BRIEF
Given the listing below, write out exactly the lines starting with the line that has "the attachment of" and going on through the line that has "작업은 인증서 발급까지만", both kept.

TASK DATA

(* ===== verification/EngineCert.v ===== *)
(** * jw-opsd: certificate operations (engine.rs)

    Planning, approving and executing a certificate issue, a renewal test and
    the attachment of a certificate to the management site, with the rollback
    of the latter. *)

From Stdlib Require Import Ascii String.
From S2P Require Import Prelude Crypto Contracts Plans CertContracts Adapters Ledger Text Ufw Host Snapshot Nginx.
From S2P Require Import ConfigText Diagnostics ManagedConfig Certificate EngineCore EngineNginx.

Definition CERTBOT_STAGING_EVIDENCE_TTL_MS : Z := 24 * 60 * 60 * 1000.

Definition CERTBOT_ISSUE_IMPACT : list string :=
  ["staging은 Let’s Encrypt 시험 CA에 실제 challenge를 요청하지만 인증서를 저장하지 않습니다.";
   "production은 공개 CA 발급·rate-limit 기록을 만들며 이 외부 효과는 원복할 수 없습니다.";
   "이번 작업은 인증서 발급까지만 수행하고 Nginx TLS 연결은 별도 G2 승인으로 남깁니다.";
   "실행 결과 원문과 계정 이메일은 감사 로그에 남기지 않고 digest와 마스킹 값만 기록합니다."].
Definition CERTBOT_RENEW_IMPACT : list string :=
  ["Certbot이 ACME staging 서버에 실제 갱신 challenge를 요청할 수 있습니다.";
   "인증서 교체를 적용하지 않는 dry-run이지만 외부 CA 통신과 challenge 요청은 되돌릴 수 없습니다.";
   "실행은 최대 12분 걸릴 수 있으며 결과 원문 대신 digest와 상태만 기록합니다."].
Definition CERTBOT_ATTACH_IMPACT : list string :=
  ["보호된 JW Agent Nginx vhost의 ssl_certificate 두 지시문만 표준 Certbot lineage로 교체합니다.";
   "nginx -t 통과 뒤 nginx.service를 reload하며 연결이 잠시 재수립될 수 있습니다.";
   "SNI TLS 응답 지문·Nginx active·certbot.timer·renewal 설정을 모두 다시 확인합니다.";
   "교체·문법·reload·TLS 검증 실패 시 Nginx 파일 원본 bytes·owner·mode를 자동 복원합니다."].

WRITTEN REPLY
    the attachment of a certificate to the management site, with the rollback
    of the latter. *)

From Stdlib Require Import Ascii String.
From S2P Require Import Prelude Crypto Contracts Plans CertContracts Adapters Ledger Text Ufw Host Snapshot Nginx.
From S2P Require Import ConfigText Diagnostics ManagedConfig Certificate EngineCore EngineNginx.

Definition CERTBOT_STAGING_EVIDENCE_TTL_MS : Z := 24 * 60 * 60 * 1000.

Definition CERTBOT_ISSUE_IMPACT : list string :=
  ["staging은 Let’s Encrypt 시험 CA에 실제 challenge를 요청하지만 인증서를 저장하지 않습니다.";
   "production은 공개 CA 발급·rate-limit 기록을 만들며 이 외부 효과는 원복할 수 없습니다.";
   "이번 작업은 인증서 발급까지만 수행하고 Nginx TLS 연결은 별도 G2 승인으로 남깁니다.";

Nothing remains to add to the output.